The installation of these modules will require three spacewalks orbit 6 hours and a half each by a team of two astronauts. Tranquility contain the support system of life with the most advanced ever flown in space. It includes sanitation and environmental control for the orbital outpost and a toilet compartment for the crew.

The small module Cupola will also be attached to Tranquility. This dome with six windows on the sides and a central window, all equipped with shutters to protect against micro-meteorites, offer a breathtaking view of Earth from the ISS. But Cupola will also be a function key with its robotic workstation, which will be monitored the maintenance of the ISS.

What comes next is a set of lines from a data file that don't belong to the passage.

(** * AntTracker: the frame segmentation pipeline

    A shallow embedding of [ant_tracker/tracker/segmenter.py]: the two
    movement maskers ([_get_mask], [_get_mask_mog2]), the two blob extractors
    ([_get_blobs_logw], [_get_blobs_doh]) and the incremental [Segmenter]
    (its resumable generators, [is_finished], [encode] and [decode]).

    Conventions.
    - Python integers are [Z]; Python floats are exact rationals [Q]
      (rounding of float arithmetic is not modelled).
    - A [dict] keeps its insertion order, so it is an association list.
    - [segmenter.py] never changes a list of blobs after it has built it, so
      such a list is a value, also where the table, a generator and the
      caller hold the same one.
    - Raised exceptions are values of [exn]; fallible code lives in [result].
    - OpenCV, scikit-image and SciPy are external: their functions are the
      methods of the classes [Cv2], [Skimage] and [Scipy].  The modules of the
      repository that [segmenter.py] imports ([blob], [common], [parameters])
      are the class [Collaborators]. *)

From Stdlib Require Import List ZArith QArith Qabs Qround Bool String Ascii Lia.
From Stdlib Require Import DecimalString DecimalPos DecimalZ.
Import ListNotations.

Set Implicit Arguments.
Local Open Scope Z_scope.

(** ** Exceptions and the error monad *)

Inductive exn : Type :=
| ValueError_no_video            (* "Este segmentador no tiene un video cargado. Use set_video()" *)
| ValueError_frame (n : Z)       (* "Frame {n} inexistente" *)
| ValueError_prev_blobs (n : Z)  (* "Debe proporcionar los blobs del frame anterior ({n}): ..." *)
| ValueError_max_empty           (* max() of an empty dict *)
| ValueError_remove              (* list.remove(x): x not in list *)
| ValueError_int (s : string)    (* int() of a string that is no numeral *)
| AttributeError_video           (* the attribute __video was never set *)
| IndexError
| KeyError_not_segmented         (* "Ese cuadro no fue segmentado aun" *)
| NotImplementedError.

Inductive result (A : Type) : Type :=
| Ok (a : A)
| Raise (e : exn).
Arguments Raise {A} e.

Definition bind {A B} (r : result A) (k : A -> result B) : result B :=
  match r with
  | Ok a => k a
  | Raise e => Raise e
  end.

Notation "x <- r ;; k" := (bind r (fun x => k))
  (at level 61, r at next level, right associativity).

Definition of_option {A} (e : exn) (o : option A) : result A :=
  match o with
  | Some a => Ok a
  | None => Raise e
  end.

(** [for x in xs: acc = body(acc, x)], where the body may raise. *)
Fixpoint for_each {A S} (body : S -> A -> result S) (xs : list A) (acc : S)
  : result S :=
  match xs with
  | [] => Ok acc
  | x :: xs' => acc' <- body acc x ;; for_each body xs' acc'
  end.

(** ** Built-ins *)

(** [range(a, b)]. *)
Definition range (a b : Z) : list Z :=
  map (fun i => a + Z.of_nat i) (seq 0 (Z.to_nat (b - a))).

(** [enumerate(xs, start)]. *)
Fixpoint enumerate {A} (xs : list A) (start : Z) : list (Z * A) :=
  match xs with
  | [] => []
  | x :: xs' => (start, x) :: enumerate xs' (start + 1)
  end.

(** [max(xs)]: [None] stands for the ValueError on an empty iterable. *)
Definition py_max (xs : list Z) : option Z :=
  match xs with
  | [] => None
  | x :: xs' => Some (fold_left Z.max xs' x)
  end.

(** [str(n)] for an integer [n]. *)
Definition py_str (n : Z) : string :=
  NilZero.string_of_int (Z.to_int n).

(** [int(s)] for a string [s]: an optional minus sign and decimal digits
    (the form [str] produces); anything else raises ValueError. *)
Definition py_int (s : string) : result Z :=
  match NilZero.int_of_string s with
  | Some d => Ok (Z.of_int d)
  | None => Raise (ValueError_int s)
  end.

(** [int(x)] for a float [x]: truncation towards zero. *)
Definition int_of_float (x : Q) : Z :=
  Z.quot (Qnum x) (Zpos (Qden x)).


Definition Qlt_bool (a b : Q) : bool := negb (Qle_bool b a).

(** ** Dictionaries *)

Class EqKey (K : Type) := {
  key_eqb : K -> K -> bool;
  key_eqb_spec : forall a b, reflect (a = b) (key_eqb a b)
}.

#[export] Instance EqKey_Z : EqKey Z :=
  {| key_eqb := Z.eqb; key_eqb_spec := Z.eqb_spec |}.

#[export] Instance EqKey_string : EqKey string :=
  {| key_eqb := String.eqb; key_eqb_spec := String.eqb_spec |}.

Section Dict.
Context {K V : Type} `{EqKey K}.

Definition dict := list (K * V).

(** [d.get(k)] *)
Fixpoint dict_get (k : K) (d : dict) : option V :=
  match d with
  | [] => None
  | (k', v) :: d' => if key_eqb k k' then Some v else dict_get k d'
  end.

(** [k in d] *)
Definition dict_contains (k : K) (d : dict) : bool :=
  match dict_get k d with
  | Some _ => true
  | None => false
  end.

(** [d[k] = v]: a present key keeps its position, a new key goes last. *)
Fixpoint dict_set (k : K) (v : V) (d : dict) : dict :=
  match d with
  | [] => [(k, v)]
  | (k', v') :: d' =>
      if key_eqb k k' then (k', v) :: d' else (k', v') :: dict_set k v d'
  end.

(** [d.keys()], [d.items()] in insertion order. *)
Definition dict_keys (d : dict) : list K := map fst d.
Definition dict_items (d : dict) : list (K * V) := d.

(** [dict(pairs)] *)
Definition dict_of_items (pairs : list (K * V)) : dict :=
  fold_left (fun acc kv => dict_set (fst kv) (snd kv) acc) pairs [].

(** The keys of a dictionary are pairwise distinct. *)
Definition dict_wf (d : dict) : Prop := NoDup (dict_keys d).
End Dict.
Arguments dict K V : clear implicits.

(** ** Arrays *)

(** A two-dimensional numpy array: its shape (rows, columns) and its
    elements in row-major order. *)
Record ndarray (A : Type) : Type := mk_ndarray {
  shape : nat * nat;
  data : list A
}.

Definition BinaryMask := ndarray bool.
Definition GrayscaleImage := ndarray Q.
Definition LabelImage := ndarray Z.
Definition ByteImage := ndarray Z.     (* dtype uint8 *)

Section Numpy.
Context {A B C : Type}.

(** [np.size(a)] *)
Definition np_size (a : ndarray A) : nat := fst (shape a) * snd (shape a).

(** [np.zeros(shape)], with the zero [z] of the dtype. *)
Definition np_zeros (sh : nat * nat) (z : A) : ndarray A :=
  mk_ndarray sh (repeat z (fst sh * snd sh)).

(** [np.zeros_like(a, dtype)] *)
Definition np_zeros_like (a : ndarray B) (z : A) : ndarray A :=
  np_zeros (shape a) z.

(** An element-wise unary operation. *)
Definition np_map (f : A -> B) (a : ndarray A) : ndarray B :=
  mk_ndarray (shape a) (map f (data a)).

(** An element-wise binary operation on two arrays of one shape. *)
Definition np_map2 (f : A -> B -> C) (a : ndarray A) (b : ndarray B)
  : ndarray C :=
  mk_ndarray (shape a) (map (fun p => f (fst p) (snd p)) (combine (data a) (data b))).

(** [np.count_nonzero(a)], [a.any()], given the truth value of an element. *)
Definition np_count_nonzero (truth : A -> bool) (a : ndarray A) : nat :=
  List.length (filter truth (data a)).

Definition np_any (truth : A -> bool) (a : ndarray A) : bool :=
  existsb truth (data a).

(** [a[r, c]]: a negative index counts from the end, an index out of the
    array raises IndexError. *)
Definition normalize_index (i : Z) (n : nat) : option nat :=
  if (0 <=? i) && (i <? Z.of_nat n) then Some (Z.to_nat i)
  else if (i <? 0) && (- Z.of_nat n <=? i) then Some (Z.to_nat (Z.of_nat n + i))
  else None.

Definition np_getitem (a : ndarray A) (rc : Z * Z) : result A :=
  match normalize_index (fst rc) (fst (shape a)),
        normalize_index (snd rc) (snd (shape a)) with
  | Some r, Some c =>
      of_option IndexError (nth_error (data a) (r * snd (shape a) + c)%nat)
  | _, _ => Raise IndexError
  end.

Fixpoint list_set (l : list A) (i : nat) (v : A) : list A :=
  match l, i with
  | [], _ => []
  | _ :: l', O => v :: l'
  | x :: l', S i' => x :: list_set l' i' v
  end.

(** [a[r, c] = v], for coordinates inside the array. *)
Definition np_setitem (a : ndarray A) (rc : Z * Z) (v : A) : result (ndarray A) :=
  match normalize_index (fst rc) (fst (shape a)),
        normalize_index (snd rc) (snd (shape a)) with
  | Some r, Some c =>
      Ok (mk_ndarray (shape a) (list_set (data a) (r * snd (shape a) + c)%nat v))
  | _, _ => Raise IndexError
  end.

(** [a[rr, cc] = v], for coordinate lists as [skimage.draw] returns them. *)
Definition np_setitems (a : ndarray A) (rcs : list (Z * Z)) (v : A)
  : result (ndarray A) :=
  for_each (fun acc rc => np_setitem acc rc v) rcs a.
End Numpy.

Definition truth_bool (b : bool) : bool := b.
Definition truth_Z (z : Z) : bool := negb (z =? 0).
Definition truth_Q (q : Q) : bool := negb (Qeq_bool q 0).

(** ** External libraries *)

Inductive MorphOp : Type := MORPH_CLOSE | MORPH_OPEN.

(** OpenCV ([cv2]).  A background subtractor is stateful: [apply] returns the
    updated subtractor next to the foreground mask. *)
Class Cv2 : Type := {
  Subtractor : Type;
  Contour : Type;
  createBackgroundSubtractorMOG2 : bool -> Z -> Subtractor;
  subtractor_apply : Subtractor -> GrayscaleImage -> Subtractor * ByteImage;
  cv_threshold_binary : GrayscaleImage -> Q -> Q -> GrayscaleImage;
  cv_subtract : ByteImage -> GrayscaleImage -> ByteImage;
  cv_morphologyEx : ByteImage -> MorphOp -> ByteImage -> ByteImage;
  cv_dilate : ByteImage -> ByteImage -> ByteImage;
  cv_getStructuringElement_ellipse : Z * Z -> ByteImage;
  cv_findContours_external : ByteImage -> list Contour;
  cv_contourArea : Contour -> Q;
  cv_approxPolyDP : Contour -> Q -> bool -> Contour;
  cv_fillPoly : ByteImage -> list Contour -> Z -> ByteImage;
  cv_GaussianBlur : GrayscaleImage -> Z * Z -> Q -> GrayscaleImage;
  cv_filter2D_32F : ndarray Z -> list Q -> GrayscaleImage
}.

(** One region of [skimage.measure.regionprops]. *)
Record RegionProperties : Type := mk_region {
  area : Q;
  label : Z
}.

(** scikit-image.  [threshold_isodata] answers [None] where the library
    raises IndexError. *)
Class Skimage : Type := {
  skmorph_disk : Z -> ByteImage;
  img_as_uint : GrayscaleImage -> ndarray Z;
  skfilters_threshold_isodata : GrayscaleImage -> option Q;
  skfilters_gaussian : GrayscaleImage -> Q -> GrayscaleImage;
  skfilters_laplace : GrayscaleImage -> BinaryMask -> GrayscaleImage;
  skdraw_disk : Q * Q -> Z -> nat * nat -> list (Z * Z);
  skseg_watershed : GrayscaleImage -> LabelImage -> BinaryMask -> LabelImage;
  skmeasure_label : BinaryMask -> LabelImage * Z;
  skmeasure_regionprops : LabelImage -> list RegionProperties;
  skfeature_blob_doh : GrayscaleImage -> Q -> Q -> Z -> list (Q * Q * Q)
}.

(** SciPy: [cKDTree(points).query_ball_point(x, r)], the indices of the
    points within distance [r] of [x]. *)
Class Scipy : Type := {
  query_ball_point : list (Q * Q) -> Q * Q -> Q -> list nat
}.

(** ** Parameters *)

(** Modelled from the spec: the parameter containers of
    [tracker/parameters.py] are missing from the sources.  The fields are the
    attributes that [segmenter.py] reads, which are the names the
    specification lists for the shared, LogW and DoH parameter sets. *)
Record SegmenterParameters : Type := mk_params {
  movement_detection_threshold : Q;
  discard_percentage : Q;
  minimum_ant_radius : Q;
  movement_detection_history : Z;
  approx_tolerance : Q;
  gaussian_sigma : Q;
  doh_min_sigma : Q;
  doh_max_sigma : Q;
  doh_num_sigma : Z
}.

(** ** Collaborators inside the repository *)

(** The modules [blob], [common] and [parameters], which [segmenter.py]
    imports and which are missing from the sources, as an interface: the
    colour frames of a video and [rgb2gray]; the [Blob] type with its
    constructor [Blob(imshape, mask, approx_tolerance)], its [center_xy]
    (x first) and [radius], and its [encode] and [decode(data, shape)]; the
    [items()] of a parameter container and the constructor
    [SegmenterParameters(mapping)]. *)
Class Collaborators : Type := {
  ColorImage : Type;
  rgb2gray : ColorImage -> GrayscaleImage;
  color_shape : ColorImage -> nat * nat;
  Blob : Type;
  BlobSerial : Type;
  Blob_new : nat * nat -> BinaryMask -> Q -> Blob;
  center_xy : Blob -> Q * Q;
  radius : Blob -> Q;
  Blob_encode : Blob -> BlobSerial;
  Blob_decode : BlobSerial -> nat * nat -> Blob;
  params_items : SegmenterParameters -> list (string * Q);
  SegmenterParameters_of_dict : dict string Q -> SegmenterParameters
}.

(** ** Movement maskers *)

(** [np.pi], the double nearest to pi. *)
Definition np_pi : Q := 884279719003555 # 281474976710656.

Definition minimum_ant_area (min_radius : Q) : Q :=
  (np_pi * (min_radius * min_radius))%Q.

Definition maximum_clear_radius (radius : Q) : Q := (radius * 3)%Q.






(** The test [np.count_nonzero(mask) > np.size(mask) * discard_percentage]. *)
Definition full_of_movement {A} (truth : A -> bool) (mask : ndarray A)
  (params : SegmenterParameters) : bool :=
  Qlt_bool (inject_Z (Z.of_nat (np_size mask)) * discard_percentage params)
           (inject_Z (Z.of_nat (np_count_nonzero truth mask))).

Section Maskers.
Context {cv : Cv2} {sk : Skimage}.



Definition kernel (r : Q) : ByteImage :=
  cv_getStructuringElement_ellipse (int_of_float r, int_of_float r).

(** The mask of [_get_mask_mog2] before the camera-movement test
    (lines 53-60), with the subtractor as [apply] leaves it. *)
Definition foreground_cleaned (subt : Subtractor) (frame : GrayscaleImage)
  (params : SegmenterParameters) : Subtractor * ByteImage :=
  let (subt', mask) := subtractor_apply subt frame in
  let lamina :=
    cv_threshold_binary
      (np_map2 (fun (f : Q) (m : Z) => if truth_Z m then f else 0%Q) frame mask)
      150 255 in
  let mask := cv_subtract mask lamina in
  let r := minimum_ant_radius params in
  let mask := cv_morphologyEx mask MORPH_CLOSE (kernel r) in
  let mask := cv_morphologyEx mask MORPH_OPEN (kernel (r * (8 # 10))) in
  (subt', mask).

The mission comes at a time when NASA is experiencing a revolution with the abandonment request to Congress by President Barack Obama’s Constellation program, which provided a return Americans to the moon by 2020.

Besides the death of Constellation and uncertainty about what will succeed it, 2010 also marks the end of three shuttle flights remaining in the fleet after five more missions planned including one that has been postponed. The first orbiter was launched in April 1981.

The ISS, which Mr. Obama wants to extend until 2020, is a project involving 16 countries, costing 100 billion dollars mainly funded by the United States.

Once the shuttles will fly over the United States depend exclusively on Russian Soyuz to transport astronauts to the ISS.

To reduce this dependency period and lower costs, Obama wants to encourage development of private transport services orbital from which NASA will outsource the delivery of its astronauts to the ISS.